Working data:
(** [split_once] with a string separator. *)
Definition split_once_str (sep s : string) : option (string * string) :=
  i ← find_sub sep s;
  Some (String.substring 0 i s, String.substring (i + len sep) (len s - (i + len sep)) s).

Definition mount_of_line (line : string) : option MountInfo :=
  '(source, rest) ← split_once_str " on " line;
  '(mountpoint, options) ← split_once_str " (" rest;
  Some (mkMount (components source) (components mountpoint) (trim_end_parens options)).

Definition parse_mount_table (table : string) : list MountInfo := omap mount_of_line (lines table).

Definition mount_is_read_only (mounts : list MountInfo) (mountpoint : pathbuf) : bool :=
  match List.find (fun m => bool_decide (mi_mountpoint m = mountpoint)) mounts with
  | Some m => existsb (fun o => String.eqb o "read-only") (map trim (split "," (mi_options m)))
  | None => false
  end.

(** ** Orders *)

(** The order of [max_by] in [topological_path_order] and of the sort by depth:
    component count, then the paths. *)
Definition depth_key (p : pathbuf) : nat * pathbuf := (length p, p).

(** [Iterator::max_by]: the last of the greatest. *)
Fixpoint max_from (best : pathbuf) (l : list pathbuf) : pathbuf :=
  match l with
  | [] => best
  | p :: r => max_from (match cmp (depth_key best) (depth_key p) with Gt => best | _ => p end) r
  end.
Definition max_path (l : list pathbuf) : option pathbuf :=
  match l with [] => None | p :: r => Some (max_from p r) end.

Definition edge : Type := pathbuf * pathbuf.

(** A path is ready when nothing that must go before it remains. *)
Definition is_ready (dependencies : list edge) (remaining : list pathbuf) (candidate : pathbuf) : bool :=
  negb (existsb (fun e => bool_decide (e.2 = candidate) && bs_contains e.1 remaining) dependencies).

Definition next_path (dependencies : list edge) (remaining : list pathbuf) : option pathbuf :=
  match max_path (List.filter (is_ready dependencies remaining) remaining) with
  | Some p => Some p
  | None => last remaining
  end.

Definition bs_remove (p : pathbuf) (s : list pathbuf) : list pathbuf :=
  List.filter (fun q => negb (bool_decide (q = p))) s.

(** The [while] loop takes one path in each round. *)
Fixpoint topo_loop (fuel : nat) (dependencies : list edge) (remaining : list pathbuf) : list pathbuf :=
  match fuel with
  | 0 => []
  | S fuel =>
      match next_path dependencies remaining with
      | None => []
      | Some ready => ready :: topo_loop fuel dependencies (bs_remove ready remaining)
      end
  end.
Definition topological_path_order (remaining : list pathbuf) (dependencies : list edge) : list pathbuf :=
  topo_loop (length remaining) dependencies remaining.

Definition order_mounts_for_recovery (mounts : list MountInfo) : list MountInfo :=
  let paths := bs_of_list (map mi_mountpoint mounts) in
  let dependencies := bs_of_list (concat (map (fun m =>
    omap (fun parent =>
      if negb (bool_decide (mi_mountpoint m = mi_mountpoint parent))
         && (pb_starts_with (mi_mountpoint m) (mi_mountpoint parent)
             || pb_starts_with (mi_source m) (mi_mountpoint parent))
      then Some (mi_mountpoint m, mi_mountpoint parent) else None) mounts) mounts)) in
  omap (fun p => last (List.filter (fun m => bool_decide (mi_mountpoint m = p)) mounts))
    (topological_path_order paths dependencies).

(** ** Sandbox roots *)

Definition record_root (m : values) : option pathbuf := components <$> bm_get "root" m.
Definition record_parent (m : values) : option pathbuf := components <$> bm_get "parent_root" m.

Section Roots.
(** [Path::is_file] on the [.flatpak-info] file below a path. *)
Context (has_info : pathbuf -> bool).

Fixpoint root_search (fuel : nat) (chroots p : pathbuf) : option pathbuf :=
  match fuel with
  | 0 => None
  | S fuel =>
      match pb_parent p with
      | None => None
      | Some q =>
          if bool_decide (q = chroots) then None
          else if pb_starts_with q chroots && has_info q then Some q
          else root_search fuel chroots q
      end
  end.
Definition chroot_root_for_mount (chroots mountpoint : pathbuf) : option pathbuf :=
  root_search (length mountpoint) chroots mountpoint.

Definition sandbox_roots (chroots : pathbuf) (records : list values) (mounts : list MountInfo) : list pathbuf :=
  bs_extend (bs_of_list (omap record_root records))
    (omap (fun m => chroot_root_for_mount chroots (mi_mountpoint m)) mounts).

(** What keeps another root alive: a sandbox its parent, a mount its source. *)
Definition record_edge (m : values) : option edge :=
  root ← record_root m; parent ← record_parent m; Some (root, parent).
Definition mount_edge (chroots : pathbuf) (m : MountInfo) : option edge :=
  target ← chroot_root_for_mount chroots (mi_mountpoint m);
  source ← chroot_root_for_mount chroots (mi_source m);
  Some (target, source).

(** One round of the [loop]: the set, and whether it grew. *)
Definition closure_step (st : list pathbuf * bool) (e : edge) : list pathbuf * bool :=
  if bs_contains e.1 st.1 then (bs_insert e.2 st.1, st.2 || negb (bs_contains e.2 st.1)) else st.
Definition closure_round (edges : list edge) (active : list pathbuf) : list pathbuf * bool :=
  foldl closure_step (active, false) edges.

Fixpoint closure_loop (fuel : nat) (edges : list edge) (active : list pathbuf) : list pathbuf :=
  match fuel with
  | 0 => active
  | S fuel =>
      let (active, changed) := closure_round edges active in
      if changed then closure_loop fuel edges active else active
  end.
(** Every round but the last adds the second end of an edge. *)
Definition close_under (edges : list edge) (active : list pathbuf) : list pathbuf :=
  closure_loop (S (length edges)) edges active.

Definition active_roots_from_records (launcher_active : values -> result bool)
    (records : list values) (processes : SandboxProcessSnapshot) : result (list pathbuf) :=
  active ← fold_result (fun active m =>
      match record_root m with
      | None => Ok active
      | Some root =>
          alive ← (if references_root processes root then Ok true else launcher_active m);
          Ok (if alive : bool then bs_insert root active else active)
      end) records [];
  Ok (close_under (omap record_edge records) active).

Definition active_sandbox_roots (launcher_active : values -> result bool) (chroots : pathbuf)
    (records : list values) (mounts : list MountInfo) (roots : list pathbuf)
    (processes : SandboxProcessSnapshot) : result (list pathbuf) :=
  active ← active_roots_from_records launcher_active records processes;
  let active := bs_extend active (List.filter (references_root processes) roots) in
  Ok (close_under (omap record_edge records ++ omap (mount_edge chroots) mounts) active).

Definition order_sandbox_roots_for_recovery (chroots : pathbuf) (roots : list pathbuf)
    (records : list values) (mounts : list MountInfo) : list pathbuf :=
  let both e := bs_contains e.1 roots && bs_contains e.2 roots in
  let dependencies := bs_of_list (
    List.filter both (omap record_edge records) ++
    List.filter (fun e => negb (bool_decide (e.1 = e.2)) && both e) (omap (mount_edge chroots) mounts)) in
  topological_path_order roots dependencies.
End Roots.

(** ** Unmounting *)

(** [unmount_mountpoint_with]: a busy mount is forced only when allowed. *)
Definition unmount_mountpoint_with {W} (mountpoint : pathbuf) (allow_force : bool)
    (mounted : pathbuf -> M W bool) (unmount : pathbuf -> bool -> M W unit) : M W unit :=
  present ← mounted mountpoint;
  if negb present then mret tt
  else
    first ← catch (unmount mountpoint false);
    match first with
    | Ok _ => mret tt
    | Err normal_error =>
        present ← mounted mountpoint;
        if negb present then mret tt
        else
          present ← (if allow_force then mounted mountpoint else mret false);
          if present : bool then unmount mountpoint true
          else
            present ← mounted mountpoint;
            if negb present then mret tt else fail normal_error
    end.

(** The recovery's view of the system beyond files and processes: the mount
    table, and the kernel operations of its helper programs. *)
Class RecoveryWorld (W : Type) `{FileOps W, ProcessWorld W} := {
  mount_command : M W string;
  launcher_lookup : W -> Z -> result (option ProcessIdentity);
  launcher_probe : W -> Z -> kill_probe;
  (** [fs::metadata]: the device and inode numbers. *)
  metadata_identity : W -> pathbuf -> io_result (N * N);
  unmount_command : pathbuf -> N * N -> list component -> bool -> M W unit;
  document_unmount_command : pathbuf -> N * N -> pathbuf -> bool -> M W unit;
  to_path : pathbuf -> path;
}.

--

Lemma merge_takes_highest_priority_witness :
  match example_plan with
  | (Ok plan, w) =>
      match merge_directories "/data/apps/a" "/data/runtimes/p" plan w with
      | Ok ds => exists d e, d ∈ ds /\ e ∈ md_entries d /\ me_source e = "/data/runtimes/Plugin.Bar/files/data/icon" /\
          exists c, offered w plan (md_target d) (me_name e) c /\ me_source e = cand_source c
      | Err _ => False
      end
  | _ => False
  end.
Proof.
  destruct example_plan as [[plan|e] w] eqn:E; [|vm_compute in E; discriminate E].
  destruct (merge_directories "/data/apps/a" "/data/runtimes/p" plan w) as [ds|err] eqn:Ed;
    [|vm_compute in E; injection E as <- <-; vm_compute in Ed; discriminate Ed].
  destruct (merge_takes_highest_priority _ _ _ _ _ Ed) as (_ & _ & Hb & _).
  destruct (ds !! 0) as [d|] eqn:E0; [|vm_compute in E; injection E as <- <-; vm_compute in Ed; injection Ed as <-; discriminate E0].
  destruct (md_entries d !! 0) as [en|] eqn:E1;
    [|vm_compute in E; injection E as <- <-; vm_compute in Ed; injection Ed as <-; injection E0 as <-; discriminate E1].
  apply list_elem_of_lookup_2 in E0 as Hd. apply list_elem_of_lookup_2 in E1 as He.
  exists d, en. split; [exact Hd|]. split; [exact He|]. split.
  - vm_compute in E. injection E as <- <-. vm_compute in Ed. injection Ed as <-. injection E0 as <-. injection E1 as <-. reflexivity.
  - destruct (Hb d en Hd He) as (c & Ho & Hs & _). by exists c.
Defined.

---

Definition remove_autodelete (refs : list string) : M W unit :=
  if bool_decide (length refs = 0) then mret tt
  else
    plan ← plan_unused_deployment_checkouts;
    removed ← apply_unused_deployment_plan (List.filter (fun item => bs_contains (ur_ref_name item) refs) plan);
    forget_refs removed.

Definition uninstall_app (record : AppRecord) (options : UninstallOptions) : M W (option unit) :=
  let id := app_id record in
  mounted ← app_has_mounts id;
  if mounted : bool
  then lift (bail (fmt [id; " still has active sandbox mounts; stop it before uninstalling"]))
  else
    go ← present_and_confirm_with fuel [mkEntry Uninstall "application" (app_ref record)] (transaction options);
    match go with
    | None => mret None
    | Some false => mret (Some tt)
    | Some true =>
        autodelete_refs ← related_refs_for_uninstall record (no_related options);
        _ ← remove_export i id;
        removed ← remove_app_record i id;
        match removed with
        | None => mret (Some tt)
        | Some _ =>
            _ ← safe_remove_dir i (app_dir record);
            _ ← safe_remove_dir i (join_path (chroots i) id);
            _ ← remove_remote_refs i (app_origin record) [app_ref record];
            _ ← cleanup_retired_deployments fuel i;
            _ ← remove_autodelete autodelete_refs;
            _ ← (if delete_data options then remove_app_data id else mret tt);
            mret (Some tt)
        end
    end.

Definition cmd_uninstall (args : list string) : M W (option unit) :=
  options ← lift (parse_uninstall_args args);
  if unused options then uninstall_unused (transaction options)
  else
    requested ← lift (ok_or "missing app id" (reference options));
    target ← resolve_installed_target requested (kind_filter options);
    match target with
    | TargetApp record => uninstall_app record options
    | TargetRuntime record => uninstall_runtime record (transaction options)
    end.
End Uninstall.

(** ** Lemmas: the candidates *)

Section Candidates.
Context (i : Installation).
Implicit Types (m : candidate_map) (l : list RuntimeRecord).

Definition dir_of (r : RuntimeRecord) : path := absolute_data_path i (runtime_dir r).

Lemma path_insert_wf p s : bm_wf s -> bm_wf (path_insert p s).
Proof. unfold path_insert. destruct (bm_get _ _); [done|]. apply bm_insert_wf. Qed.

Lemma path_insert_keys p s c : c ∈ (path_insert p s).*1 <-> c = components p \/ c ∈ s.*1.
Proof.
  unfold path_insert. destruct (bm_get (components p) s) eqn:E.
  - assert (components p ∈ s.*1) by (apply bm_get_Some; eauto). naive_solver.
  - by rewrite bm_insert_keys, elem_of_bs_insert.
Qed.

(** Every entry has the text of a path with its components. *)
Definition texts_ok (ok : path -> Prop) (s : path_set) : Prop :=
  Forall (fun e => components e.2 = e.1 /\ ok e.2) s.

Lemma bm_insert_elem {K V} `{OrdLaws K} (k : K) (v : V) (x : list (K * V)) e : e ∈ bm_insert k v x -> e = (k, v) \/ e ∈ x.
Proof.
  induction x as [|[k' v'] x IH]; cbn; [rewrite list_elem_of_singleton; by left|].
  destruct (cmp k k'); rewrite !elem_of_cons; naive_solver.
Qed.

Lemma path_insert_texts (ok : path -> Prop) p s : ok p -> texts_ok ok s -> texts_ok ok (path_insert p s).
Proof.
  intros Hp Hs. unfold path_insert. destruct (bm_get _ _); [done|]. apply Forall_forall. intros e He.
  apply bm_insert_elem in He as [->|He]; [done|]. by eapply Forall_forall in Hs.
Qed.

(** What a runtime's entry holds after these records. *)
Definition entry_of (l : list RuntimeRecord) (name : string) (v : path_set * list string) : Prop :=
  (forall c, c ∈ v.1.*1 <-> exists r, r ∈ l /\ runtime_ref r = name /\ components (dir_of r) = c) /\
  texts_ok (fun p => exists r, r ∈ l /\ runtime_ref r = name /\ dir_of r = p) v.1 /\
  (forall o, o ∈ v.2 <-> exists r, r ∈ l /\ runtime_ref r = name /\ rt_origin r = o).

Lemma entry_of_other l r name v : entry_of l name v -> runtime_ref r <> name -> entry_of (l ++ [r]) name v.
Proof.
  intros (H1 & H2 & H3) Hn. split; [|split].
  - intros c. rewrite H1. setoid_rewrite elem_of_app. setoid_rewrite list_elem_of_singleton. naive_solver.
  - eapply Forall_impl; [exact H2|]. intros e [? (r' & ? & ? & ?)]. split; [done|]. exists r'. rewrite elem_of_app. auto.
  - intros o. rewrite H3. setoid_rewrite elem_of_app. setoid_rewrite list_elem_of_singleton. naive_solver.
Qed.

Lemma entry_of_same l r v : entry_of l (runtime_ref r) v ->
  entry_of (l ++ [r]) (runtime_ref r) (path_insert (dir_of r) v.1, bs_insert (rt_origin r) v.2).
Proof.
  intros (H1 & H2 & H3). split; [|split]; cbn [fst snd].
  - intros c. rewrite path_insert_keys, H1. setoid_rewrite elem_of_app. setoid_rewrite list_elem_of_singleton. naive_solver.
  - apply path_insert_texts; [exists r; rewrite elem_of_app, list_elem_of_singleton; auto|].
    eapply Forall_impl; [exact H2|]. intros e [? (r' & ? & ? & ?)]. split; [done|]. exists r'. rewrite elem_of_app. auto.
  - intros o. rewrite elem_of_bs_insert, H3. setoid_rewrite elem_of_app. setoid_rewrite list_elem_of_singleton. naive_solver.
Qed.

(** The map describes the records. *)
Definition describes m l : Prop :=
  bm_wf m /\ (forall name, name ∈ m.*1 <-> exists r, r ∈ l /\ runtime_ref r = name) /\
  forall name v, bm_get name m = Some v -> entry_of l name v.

Work request: In the listing above, locate the line containing "options ← lift (parse_uninstall_args args);" and the line containing "Forall (fun e". Transcribe those two lines and everything between them, exactly as written.

Result for this exercise:
  options ← lift (parse_uninstall_args args);
  if unused options then uninstall_unused (transaction options)
  else
    requested ← lift (ok_or "missing app id" (reference options));
    target ← resolve_installed_target requested (kind_filter options);
    match target with
    | TargetApp record => uninstall_app record options
    | TargetRuntime record => uninstall_runtime record (transaction options)
    end.
End Uninstall.

(** ** Lemmas: the candidates *)

Section Candidates.
Context (i : Installation).
Implicit Types (m : candidate_map) (l : list RuntimeRecord).

Definition dir_of (r : RuntimeRecord) : path := absolute_data_path i (runtime_dir r).

Lemma path_insert_wf p s : bm_wf s -> bm_wf (path_insert p s).
Proof. unfold path_insert. destruct (bm_get _ _); [done|]. apply bm_insert_wf. Qed.

Lemma path_insert_keys p s c : c ∈ (path_insert p s).*1 <-> c = components p \/ c ∈ s.*1.
Proof.
  unfold path_insert. destruct (bm_get (components p) s) eqn:E.
  - assert (components p ∈ s.*1) by (apply bm_get_Some; eauto). naive_solver.
  - by rewrite bm_insert_keys, elem_of_bs_insert.
Qed.

(** Every entry has the text of a path with its components. *)
Definition texts_ok (ok : path -> Prop) (s : path_set) : Prop :=
  Forall (fun e => components e.2 = e.1 /\ ok e.2) s.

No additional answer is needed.